Exercise Tutorial: T Raises
Table of Contents
What Are T Raises
The T Raise is a great shoulder stabilization exercise that can be performed on an incline or flat bench, a swiss ball, or even while lying prone on the floor. By incorporating T Raises into your routine, you can up your shoulder game and gain strong healthy shoulders.
How to Do T Raises
Lie chest down on the floor.
With or without dumbbells in hand, have your arms hang straight down towards the floor with your palms facing forward and thumbs pointing out.
Engage your core, retract your shoulder blades and squeeze them together.
Raise your arms up directly out to the side until they are in line with your shoulders to form a “T” with your body.

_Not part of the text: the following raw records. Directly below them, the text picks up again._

Lemma static_publish_spec n kind amount s :
  kind <> EmptyString -> 0 <= amount ->
  wp n (publish kind amount) (fun r n' s' =>
    match r with
    | Ok true => admissible kind s /\ carried s s' /\ entries s' = entries s ++ [(kind, amount)]
                 /\ exact s' /\ corrupted s' = false
    | Ok false => same_ledger s s' /\ dict_get kind (entries s) = Some amount /\ ~ closed s
    | Err _ => ledger_step s s' /\ (n' = n -> same_ledger s s')
    end) s.
Proof.
  intros Hk Ha; unfold publish; wp_steps; apply static_validate_spec; [|intros n' ->; split; [by apply step_same|done]].
  intros s1 H1 _ _ Hc; wp_steps; destruct (corrupted s1) eqn:Hcor; wp_steps; [split; [by apply step_same|done]|].
  assert (Hopen : ~ closed s) by tauto; pose proof H1 as [He1 Ht1 Hf1 Hl1 Hcl1]; rewrite He1.
  destruct (dict_get kind (entries s)) as [e|] eqn:Hget.
  { destruct (Z.eqb_spec e amount); wp_steps; subst; [done|split; [by apply step_same|done]]. }
  wp_steps; destruct (frozen s1) eqn:Hfz; wp_steps; [split; [by apply step_same|done]|].
  rewrite He1; destruct (Nat.leb_spec _MAX_STATIC_CONTROL_KINDS (length (entries s))); wp_steps; [split; [by apply step_same|done]|..].
  all: assert (Hadm : admissible kind s) by (split_and!; try done; congruence).
  - split; [done|split; [by split; simpl; congruence|split; [by simpl; rewrite He1|split; [|done]]]].
    unfold exact; simpl; rewrite He1, authoritative_app; unfold _authoritative_total at 3; simpl; lia.
  - split; [|lia]; apply (step_added _ _ kind amount); try done; [split; simpl; congruence|simpl; by rewrite He1].
  - split; [|lia]; apply (step_added _ _ kind amount); try done; [split; simpl; congruence|simpl; by rewrite He1].
  - split; [by apply step_same|done].
Qed.

Lemma same_ledger_carried s s' : same_ledger s s' -> carried s s'.
Proof. by intros []. Qed.

Lemma carried_trans s1 s2 s3 : carried s1 s2 -> carried s2 s3 -> carried s1 s3.
Proof. intros [] []; split; congruence. Qed.

Lemma exact_open s s' : ~ closed s -> entries s' = entries s -> exact s' -> corrupted s' = false -> carried s s' -> same_ledger s s'.
Proof.
  intros Ho He Hx Hc []; split; try done; unfold closed, exact in *.
  - rewrite He in Hx; destruct (decide (total s = _authoritative_total (entries s))); [congruence|tauto].
  - split; [intros [?|?]; [congruence|done]|tauto].
Qed.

Briefly pause at the top position before slowly lowering your arms back down.
T Raise Form
Here are a few things to think about when performing the T Raise:
Thumbs to the sky
Shoulders down and back. No shrugging
Neutral spine. No arching or extending the lower back
Perform the movement in a slow and controlled manner
Maintain a forward gaze so the neck is in line with the back
T Raise Benefits
Improve shoulder stability, strength, and mobility
Requires little to no equipment
Reduce the risk of injury
Why Are T Raises Useful
T Raises are a useful exercise that targets your shoulders and upper back. This exercise is modified based on your available equipment and needs as it can be performed on the floor or a bench with no weight for beginners or even add the use of light dumbbells to build strength for the more experienced client.
The T Raise is a great prehab exercise that targets the shoulders to improve mobility, strength, and stability as well as reduce the risk of injuries.